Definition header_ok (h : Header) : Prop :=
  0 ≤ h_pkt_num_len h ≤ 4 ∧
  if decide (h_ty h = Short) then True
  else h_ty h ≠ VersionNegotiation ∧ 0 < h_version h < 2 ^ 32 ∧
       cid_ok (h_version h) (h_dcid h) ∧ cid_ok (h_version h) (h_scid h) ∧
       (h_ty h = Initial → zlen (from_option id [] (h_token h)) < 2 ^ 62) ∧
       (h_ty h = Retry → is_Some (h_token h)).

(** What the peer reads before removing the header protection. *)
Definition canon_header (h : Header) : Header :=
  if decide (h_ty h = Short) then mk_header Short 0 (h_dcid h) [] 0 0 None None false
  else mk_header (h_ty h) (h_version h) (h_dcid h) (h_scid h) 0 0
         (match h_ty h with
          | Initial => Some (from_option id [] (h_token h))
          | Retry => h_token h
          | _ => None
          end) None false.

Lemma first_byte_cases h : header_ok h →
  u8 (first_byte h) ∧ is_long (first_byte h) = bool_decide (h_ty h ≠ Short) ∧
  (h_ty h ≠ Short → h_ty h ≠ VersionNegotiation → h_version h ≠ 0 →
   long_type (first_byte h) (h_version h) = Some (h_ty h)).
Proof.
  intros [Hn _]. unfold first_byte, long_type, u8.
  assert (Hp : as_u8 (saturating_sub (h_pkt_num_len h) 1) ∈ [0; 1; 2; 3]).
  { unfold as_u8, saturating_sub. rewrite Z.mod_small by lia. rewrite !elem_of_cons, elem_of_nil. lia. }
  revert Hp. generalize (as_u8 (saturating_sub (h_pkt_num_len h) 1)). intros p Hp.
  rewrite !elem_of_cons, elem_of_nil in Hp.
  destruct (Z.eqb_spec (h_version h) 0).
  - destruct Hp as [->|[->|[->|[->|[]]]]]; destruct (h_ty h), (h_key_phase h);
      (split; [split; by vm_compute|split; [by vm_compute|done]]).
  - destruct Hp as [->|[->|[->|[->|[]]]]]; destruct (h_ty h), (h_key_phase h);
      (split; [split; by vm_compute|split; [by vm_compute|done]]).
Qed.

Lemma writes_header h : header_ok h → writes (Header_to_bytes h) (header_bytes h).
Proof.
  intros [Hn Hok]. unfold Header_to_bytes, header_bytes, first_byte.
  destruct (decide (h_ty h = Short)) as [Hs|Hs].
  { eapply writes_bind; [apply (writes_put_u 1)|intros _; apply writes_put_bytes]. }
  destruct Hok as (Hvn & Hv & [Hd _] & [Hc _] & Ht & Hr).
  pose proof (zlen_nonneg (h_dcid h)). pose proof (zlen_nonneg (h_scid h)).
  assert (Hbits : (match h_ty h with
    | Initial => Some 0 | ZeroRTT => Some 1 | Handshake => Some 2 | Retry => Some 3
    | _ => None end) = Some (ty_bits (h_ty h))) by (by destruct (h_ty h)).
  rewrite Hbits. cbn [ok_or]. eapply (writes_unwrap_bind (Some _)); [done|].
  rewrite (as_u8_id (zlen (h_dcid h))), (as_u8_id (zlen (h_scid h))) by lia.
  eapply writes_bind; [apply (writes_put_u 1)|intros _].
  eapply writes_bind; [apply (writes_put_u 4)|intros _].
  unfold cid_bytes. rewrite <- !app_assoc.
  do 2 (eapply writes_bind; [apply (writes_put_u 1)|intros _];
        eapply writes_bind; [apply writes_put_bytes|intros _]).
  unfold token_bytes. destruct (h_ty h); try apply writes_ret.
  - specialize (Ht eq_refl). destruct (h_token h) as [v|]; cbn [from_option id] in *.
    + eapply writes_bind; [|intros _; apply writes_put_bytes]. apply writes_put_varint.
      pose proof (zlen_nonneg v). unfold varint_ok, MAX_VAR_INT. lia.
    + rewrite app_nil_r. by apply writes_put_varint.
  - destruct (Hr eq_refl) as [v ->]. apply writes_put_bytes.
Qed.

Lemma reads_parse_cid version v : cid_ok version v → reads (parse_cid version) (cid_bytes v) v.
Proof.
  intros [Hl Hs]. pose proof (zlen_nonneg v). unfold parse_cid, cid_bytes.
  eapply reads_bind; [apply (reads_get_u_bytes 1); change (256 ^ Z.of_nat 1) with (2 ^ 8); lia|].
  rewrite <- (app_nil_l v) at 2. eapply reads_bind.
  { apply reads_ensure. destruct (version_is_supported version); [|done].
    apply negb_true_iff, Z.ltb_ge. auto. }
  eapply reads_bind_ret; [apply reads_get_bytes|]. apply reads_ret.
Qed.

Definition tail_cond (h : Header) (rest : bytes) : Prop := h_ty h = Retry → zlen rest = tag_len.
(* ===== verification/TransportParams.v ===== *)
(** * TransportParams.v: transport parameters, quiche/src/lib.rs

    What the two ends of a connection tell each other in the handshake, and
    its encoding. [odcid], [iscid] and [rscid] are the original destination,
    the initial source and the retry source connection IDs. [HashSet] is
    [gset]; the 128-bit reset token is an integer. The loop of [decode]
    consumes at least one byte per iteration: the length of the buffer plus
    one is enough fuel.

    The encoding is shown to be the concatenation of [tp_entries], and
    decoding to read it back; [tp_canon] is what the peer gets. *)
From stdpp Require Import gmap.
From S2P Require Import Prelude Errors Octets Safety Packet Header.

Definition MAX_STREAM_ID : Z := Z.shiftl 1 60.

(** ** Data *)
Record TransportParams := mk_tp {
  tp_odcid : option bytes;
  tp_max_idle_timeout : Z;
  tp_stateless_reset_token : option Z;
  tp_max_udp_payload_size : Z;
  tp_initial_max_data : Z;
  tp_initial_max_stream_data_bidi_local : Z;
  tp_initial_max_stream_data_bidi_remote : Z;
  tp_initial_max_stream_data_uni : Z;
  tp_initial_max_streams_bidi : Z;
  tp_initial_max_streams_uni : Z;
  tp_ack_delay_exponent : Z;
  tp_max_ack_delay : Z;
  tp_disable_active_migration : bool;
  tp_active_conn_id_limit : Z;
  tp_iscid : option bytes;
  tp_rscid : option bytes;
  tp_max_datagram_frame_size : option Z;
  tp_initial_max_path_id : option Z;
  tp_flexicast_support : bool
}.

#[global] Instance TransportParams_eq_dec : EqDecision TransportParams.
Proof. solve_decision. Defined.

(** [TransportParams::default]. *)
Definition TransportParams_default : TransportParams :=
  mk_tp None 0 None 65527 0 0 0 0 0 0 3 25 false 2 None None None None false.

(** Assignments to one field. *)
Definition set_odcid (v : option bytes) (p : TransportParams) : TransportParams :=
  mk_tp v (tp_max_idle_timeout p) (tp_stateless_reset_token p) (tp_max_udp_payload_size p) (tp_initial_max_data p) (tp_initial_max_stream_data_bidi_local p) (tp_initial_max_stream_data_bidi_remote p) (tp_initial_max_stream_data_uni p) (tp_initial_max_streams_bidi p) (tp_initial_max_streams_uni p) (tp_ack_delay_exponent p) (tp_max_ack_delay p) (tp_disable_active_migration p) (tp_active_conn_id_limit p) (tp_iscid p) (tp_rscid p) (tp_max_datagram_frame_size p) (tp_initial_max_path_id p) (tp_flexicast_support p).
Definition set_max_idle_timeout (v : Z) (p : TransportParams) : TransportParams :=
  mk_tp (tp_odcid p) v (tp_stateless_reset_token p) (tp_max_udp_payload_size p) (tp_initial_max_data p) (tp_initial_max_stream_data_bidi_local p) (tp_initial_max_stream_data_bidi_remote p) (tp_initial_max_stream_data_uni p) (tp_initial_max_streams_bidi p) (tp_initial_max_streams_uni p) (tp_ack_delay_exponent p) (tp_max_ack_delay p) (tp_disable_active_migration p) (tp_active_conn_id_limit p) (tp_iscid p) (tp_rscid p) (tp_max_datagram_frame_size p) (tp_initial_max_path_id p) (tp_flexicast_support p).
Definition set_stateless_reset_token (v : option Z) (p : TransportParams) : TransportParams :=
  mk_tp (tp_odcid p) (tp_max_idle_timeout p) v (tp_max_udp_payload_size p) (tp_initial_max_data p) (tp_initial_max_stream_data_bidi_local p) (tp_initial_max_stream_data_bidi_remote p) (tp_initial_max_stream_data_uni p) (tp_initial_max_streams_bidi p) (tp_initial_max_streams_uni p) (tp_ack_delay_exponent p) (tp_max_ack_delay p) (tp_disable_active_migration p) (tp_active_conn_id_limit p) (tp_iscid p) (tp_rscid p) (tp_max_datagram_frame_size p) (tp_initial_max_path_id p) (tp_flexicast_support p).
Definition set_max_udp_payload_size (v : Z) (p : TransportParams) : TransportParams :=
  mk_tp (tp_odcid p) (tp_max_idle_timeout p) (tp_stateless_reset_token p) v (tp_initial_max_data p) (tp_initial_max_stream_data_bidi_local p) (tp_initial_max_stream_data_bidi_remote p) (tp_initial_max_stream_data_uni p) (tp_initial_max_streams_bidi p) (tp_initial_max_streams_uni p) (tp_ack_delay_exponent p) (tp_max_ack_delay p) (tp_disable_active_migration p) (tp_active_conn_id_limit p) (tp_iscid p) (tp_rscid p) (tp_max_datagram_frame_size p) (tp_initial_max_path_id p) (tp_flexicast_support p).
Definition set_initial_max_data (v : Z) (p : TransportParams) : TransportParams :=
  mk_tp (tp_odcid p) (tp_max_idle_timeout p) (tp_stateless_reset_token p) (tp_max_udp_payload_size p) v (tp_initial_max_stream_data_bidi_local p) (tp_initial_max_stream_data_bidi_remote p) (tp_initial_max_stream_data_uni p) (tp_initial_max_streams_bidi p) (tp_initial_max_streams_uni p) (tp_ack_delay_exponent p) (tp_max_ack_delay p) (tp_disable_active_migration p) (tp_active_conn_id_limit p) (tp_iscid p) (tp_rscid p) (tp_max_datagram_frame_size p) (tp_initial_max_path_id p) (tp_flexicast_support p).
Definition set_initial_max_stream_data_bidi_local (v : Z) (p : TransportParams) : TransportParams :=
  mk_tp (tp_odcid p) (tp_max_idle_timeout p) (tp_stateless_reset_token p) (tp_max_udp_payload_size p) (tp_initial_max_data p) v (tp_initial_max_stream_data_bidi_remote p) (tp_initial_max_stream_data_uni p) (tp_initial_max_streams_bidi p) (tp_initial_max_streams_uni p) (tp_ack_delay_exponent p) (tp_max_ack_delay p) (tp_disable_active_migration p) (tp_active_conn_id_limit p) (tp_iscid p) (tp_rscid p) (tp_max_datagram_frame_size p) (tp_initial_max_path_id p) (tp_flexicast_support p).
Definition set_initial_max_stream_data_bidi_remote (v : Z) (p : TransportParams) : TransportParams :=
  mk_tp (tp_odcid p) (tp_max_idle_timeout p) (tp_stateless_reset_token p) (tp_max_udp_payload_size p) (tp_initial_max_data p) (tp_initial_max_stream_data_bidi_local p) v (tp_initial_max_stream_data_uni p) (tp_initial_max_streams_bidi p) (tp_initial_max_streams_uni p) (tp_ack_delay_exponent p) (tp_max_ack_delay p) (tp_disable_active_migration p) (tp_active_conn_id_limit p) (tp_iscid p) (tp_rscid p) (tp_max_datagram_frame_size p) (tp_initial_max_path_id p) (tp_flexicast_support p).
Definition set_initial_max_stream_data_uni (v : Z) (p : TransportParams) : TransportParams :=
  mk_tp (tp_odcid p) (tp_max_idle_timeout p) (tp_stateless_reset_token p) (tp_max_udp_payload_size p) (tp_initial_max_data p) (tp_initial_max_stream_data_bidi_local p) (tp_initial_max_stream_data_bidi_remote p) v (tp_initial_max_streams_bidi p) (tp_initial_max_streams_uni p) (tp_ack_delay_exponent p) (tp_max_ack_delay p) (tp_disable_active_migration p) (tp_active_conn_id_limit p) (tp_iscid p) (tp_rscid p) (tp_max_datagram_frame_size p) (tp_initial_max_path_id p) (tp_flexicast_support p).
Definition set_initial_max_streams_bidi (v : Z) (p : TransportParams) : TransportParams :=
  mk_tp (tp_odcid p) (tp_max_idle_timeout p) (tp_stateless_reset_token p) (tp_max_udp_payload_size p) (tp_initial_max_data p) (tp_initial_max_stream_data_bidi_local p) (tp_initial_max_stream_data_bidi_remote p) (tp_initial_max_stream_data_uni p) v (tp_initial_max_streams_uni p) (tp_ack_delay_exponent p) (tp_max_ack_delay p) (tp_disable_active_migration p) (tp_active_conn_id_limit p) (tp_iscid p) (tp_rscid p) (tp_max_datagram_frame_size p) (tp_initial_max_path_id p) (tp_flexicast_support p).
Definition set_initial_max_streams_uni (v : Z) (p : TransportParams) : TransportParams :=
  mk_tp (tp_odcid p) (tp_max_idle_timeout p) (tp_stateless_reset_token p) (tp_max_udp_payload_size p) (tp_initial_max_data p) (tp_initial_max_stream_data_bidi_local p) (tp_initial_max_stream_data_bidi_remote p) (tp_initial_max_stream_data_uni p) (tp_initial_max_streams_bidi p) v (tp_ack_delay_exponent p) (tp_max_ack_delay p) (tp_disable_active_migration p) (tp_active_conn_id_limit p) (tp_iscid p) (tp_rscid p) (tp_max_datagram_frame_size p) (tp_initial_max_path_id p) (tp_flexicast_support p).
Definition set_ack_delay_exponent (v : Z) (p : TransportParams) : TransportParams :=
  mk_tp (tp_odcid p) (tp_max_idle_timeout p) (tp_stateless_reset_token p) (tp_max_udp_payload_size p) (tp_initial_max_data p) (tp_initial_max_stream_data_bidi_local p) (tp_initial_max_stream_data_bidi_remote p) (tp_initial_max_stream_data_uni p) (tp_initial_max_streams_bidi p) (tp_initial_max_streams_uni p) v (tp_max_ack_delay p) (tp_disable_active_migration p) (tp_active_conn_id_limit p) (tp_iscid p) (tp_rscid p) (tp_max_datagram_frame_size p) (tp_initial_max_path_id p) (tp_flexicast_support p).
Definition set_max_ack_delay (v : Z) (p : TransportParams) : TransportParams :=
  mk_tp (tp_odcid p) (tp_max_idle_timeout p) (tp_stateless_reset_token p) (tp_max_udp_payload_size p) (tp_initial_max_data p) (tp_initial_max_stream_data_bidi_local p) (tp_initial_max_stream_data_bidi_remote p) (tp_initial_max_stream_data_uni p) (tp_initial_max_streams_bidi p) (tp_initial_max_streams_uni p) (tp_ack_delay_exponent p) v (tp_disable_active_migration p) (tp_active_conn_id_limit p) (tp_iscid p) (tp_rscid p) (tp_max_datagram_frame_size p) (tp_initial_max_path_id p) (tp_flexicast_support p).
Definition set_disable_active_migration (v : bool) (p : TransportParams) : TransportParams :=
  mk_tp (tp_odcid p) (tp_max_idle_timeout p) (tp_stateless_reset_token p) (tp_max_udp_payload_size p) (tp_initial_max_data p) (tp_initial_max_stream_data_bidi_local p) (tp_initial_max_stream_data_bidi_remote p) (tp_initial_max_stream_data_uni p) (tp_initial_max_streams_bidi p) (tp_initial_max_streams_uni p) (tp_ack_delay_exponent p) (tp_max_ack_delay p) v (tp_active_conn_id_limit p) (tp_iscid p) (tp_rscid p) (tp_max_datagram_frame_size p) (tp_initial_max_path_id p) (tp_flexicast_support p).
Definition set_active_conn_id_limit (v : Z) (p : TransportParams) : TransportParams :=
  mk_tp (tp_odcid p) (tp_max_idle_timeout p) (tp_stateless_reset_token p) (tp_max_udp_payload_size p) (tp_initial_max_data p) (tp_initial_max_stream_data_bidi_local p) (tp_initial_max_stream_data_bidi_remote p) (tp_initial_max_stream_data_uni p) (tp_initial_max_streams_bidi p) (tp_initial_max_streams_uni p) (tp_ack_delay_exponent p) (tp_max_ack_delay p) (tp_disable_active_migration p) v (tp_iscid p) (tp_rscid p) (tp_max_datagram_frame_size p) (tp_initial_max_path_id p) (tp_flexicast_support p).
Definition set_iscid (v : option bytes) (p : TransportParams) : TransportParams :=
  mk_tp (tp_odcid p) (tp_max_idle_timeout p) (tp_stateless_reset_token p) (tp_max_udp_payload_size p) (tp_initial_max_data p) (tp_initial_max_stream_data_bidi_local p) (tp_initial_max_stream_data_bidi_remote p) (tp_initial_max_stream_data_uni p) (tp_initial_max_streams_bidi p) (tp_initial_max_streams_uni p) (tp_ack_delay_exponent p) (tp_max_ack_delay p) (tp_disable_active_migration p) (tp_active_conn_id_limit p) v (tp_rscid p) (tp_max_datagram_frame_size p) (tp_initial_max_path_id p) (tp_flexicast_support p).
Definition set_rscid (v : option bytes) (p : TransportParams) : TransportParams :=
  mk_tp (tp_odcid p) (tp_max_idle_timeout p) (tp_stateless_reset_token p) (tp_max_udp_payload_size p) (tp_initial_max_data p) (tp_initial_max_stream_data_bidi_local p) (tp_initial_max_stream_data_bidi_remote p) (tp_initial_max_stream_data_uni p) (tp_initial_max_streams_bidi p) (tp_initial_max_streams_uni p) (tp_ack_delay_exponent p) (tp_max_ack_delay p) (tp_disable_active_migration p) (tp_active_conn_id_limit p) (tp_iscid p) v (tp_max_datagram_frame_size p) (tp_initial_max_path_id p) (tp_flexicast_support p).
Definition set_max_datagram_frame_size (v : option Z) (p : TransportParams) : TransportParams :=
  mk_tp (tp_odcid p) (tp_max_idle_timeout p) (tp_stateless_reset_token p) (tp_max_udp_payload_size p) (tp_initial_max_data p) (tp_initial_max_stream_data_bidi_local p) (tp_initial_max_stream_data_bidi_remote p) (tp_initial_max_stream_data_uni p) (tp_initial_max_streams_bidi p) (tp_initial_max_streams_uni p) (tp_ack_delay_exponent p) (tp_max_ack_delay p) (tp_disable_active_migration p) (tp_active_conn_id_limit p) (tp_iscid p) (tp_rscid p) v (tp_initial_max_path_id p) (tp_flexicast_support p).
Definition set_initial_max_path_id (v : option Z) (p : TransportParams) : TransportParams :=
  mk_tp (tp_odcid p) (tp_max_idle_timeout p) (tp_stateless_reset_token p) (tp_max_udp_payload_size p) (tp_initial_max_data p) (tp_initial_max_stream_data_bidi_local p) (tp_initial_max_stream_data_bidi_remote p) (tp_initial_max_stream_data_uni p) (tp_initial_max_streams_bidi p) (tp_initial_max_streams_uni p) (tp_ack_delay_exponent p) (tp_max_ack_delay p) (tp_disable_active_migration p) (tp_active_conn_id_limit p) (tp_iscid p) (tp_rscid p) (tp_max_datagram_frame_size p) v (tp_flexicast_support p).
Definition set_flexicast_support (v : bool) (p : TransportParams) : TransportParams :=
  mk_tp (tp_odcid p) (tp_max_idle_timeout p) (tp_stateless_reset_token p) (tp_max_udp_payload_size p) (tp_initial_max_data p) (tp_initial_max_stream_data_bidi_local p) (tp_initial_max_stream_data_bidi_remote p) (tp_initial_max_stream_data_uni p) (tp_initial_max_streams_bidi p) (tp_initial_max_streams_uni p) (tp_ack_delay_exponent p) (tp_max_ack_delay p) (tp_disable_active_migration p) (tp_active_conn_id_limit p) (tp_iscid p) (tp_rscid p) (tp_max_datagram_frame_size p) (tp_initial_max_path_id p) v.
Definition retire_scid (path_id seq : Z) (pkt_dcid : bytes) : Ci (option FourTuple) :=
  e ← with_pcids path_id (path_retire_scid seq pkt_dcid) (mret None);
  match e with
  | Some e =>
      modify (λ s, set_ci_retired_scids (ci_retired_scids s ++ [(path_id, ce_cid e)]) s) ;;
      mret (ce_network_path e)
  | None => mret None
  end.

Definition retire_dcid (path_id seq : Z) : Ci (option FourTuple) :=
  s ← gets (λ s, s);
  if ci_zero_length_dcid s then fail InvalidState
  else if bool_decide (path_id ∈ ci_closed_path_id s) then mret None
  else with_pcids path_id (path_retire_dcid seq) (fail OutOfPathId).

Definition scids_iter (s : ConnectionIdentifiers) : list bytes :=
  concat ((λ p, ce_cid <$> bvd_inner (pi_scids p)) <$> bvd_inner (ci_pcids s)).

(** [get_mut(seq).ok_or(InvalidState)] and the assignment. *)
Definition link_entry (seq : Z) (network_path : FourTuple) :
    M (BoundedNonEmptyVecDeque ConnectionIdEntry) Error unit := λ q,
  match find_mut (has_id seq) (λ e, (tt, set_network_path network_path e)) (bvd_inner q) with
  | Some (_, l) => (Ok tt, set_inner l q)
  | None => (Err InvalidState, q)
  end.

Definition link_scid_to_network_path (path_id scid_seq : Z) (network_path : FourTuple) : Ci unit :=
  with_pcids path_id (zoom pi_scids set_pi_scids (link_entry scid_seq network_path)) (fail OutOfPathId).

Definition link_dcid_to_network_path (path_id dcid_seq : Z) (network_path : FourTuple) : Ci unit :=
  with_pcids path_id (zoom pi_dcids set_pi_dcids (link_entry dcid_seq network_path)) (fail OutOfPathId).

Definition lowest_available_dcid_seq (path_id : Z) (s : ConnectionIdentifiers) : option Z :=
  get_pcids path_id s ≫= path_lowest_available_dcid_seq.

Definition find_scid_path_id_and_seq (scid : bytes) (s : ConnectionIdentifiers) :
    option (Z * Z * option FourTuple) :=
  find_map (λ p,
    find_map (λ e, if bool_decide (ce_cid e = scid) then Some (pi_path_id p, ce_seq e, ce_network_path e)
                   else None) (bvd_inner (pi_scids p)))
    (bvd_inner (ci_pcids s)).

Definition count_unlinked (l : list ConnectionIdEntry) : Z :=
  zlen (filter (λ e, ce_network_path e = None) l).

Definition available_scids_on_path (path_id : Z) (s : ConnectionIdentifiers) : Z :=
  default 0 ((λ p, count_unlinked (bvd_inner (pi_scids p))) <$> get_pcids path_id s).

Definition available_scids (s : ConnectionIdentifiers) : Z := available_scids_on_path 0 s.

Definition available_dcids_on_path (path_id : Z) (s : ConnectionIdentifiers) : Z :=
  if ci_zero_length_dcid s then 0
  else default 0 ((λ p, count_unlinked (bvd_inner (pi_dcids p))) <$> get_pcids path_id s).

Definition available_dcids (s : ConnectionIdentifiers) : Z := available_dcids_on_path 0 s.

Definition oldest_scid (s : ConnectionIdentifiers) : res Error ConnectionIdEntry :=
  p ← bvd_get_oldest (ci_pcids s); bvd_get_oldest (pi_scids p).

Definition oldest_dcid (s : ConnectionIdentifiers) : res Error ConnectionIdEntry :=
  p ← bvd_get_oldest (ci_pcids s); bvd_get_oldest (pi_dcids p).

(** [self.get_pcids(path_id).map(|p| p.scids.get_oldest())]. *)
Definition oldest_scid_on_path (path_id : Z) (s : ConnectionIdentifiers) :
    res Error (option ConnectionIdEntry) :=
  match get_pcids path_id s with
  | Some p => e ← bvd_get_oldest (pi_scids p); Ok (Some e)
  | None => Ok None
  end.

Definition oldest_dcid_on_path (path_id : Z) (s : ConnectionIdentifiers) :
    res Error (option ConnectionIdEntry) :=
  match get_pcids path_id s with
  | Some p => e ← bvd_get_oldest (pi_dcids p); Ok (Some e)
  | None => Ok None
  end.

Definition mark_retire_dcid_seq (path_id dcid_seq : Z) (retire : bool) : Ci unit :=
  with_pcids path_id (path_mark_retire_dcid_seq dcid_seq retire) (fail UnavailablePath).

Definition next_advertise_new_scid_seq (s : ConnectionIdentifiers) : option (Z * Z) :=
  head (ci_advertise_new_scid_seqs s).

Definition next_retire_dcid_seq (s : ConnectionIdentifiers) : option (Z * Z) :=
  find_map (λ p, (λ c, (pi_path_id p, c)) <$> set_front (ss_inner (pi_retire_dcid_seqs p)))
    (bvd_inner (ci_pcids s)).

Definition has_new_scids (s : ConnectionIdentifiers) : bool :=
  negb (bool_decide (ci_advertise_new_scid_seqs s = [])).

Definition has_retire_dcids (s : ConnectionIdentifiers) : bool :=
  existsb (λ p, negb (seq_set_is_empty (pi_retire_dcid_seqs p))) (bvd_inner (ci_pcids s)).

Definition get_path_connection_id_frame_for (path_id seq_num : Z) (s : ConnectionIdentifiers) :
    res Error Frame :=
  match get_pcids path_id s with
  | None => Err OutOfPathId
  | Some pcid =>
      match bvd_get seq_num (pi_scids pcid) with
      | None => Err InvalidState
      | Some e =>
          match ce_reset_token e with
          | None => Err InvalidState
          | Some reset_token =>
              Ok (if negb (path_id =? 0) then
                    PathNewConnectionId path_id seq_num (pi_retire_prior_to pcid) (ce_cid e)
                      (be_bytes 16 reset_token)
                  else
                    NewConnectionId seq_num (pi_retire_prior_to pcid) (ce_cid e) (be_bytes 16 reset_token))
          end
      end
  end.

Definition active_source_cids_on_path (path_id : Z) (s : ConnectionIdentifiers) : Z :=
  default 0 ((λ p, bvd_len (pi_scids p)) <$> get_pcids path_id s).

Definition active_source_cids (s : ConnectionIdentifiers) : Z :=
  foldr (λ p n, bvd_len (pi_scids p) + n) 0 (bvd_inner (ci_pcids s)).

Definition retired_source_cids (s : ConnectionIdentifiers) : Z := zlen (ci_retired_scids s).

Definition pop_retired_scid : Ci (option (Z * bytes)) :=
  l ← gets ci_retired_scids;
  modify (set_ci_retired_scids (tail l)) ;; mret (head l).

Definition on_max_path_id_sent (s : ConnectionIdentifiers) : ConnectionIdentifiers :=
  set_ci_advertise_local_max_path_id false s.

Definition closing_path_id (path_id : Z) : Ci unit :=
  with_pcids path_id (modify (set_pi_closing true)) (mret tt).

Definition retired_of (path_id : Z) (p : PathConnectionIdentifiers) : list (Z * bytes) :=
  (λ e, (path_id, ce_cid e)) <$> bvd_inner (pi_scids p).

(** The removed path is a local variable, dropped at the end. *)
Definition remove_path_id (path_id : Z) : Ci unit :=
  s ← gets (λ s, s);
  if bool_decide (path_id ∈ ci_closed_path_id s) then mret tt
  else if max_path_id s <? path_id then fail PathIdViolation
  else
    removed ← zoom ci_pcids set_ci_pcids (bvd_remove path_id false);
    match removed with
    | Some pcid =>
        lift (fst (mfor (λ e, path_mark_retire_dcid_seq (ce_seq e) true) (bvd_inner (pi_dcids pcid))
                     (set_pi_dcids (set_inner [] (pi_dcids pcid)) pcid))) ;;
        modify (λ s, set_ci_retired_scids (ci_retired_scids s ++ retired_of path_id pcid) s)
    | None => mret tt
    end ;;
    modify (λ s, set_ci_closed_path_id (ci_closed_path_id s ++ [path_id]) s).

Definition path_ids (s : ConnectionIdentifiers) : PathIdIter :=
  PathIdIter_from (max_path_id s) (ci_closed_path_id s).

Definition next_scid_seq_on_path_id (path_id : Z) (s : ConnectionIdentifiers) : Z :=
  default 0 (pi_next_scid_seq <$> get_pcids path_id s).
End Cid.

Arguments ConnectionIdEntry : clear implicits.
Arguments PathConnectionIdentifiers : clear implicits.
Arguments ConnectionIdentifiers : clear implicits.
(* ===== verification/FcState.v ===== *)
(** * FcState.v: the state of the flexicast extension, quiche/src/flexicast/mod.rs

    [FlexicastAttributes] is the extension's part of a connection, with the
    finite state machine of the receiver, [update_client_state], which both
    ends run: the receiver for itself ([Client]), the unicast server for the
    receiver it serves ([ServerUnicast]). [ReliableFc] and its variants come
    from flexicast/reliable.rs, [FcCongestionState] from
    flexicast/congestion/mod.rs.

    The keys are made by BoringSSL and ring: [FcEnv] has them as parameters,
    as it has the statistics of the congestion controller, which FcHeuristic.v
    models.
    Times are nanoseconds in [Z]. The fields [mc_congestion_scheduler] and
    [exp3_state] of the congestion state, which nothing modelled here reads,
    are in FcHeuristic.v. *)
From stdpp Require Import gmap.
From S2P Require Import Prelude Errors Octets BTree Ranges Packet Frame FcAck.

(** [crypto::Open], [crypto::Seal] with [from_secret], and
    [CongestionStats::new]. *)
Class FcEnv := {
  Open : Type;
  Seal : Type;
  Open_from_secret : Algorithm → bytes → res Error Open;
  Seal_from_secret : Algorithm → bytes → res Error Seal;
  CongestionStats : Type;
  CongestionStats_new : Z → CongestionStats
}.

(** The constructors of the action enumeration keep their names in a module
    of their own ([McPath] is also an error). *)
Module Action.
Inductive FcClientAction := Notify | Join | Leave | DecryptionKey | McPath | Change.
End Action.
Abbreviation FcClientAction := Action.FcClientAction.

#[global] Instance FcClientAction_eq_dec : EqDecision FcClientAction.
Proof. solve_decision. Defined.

What you are asked to do:
Restate word for word the entries above, starting at the line with "rewrite !elem_of_cons, elem_of_nil in Hp." and ending at the line with "- specialize (Ht", inclusive, and no others.

Your solution:
  rewrite !elem_of_cons, elem_of_nil in Hp.
  destruct (Z.eqb_spec (h_version h) 0).
  - destruct Hp as [->|[->|[->|[->|[]]]]]; destruct (h_ty h), (h_key_phase h);
      (split; [split; by vm_compute|split; [by vm_compute|done]]).
  - destruct Hp as [->|[->|[->|[->|[]]]]]; destruct (h_ty h), (h_key_phase h);
      (split; [split; by vm_compute|split; [by vm_compute|done]]).
Qed.

Lemma writes_header h : header_ok h → writes (Header_to_bytes h) (header_bytes h).
Proof.
  intros [Hn Hok]. unfold Header_to_bytes, header_bytes, first_byte.
  destruct (decide (h_ty h = Short)) as [Hs|Hs].
  { eapply writes_bind; [apply (writes_put_u 1)|intros _; apply writes_put_bytes]. }
  destruct Hok as (Hvn & Hv & [Hd _] & [Hc _] & Ht & Hr).
  pose proof (zlen_nonneg (h_dcid h)). pose proof (zlen_nonneg (h_scid h)).
  assert (Hbits : (match h_ty h with
    | Initial => Some 0 | ZeroRTT => Some 1 | Handshake => Some 2 | Retry => Some 3
    | _ => None end) = Some (ty_bits (h_ty h))) by (by destruct (h_ty h)).
  rewrite Hbits. cbn [ok_or]. eapply (writes_unwrap_bind (Some _)); [done|].
  rewrite (as_u8_id (zlen (h_dcid h))), (as_u8_id (zlen (h_scid h))) by lia.
  eapply writes_bind; [apply (writes_put_u 1)|intros _].
  eapply writes_bind; [apply (writes_put_u 4)|intros _].
  unfold cid_bytes. rewrite <- !app_assoc.
  do 2 (eapply writes_bind; [apply (writes_put_u 1)|intros _];
        eapply writes_bind; [apply writes_put_bytes|intros _]).
  unfold token_bytes. destruct (h_ty h); try apply writes_ret.
  - specialize (Ht eq_refl). destruct (h_token h) as [v|]; cbn [from_option id] in *.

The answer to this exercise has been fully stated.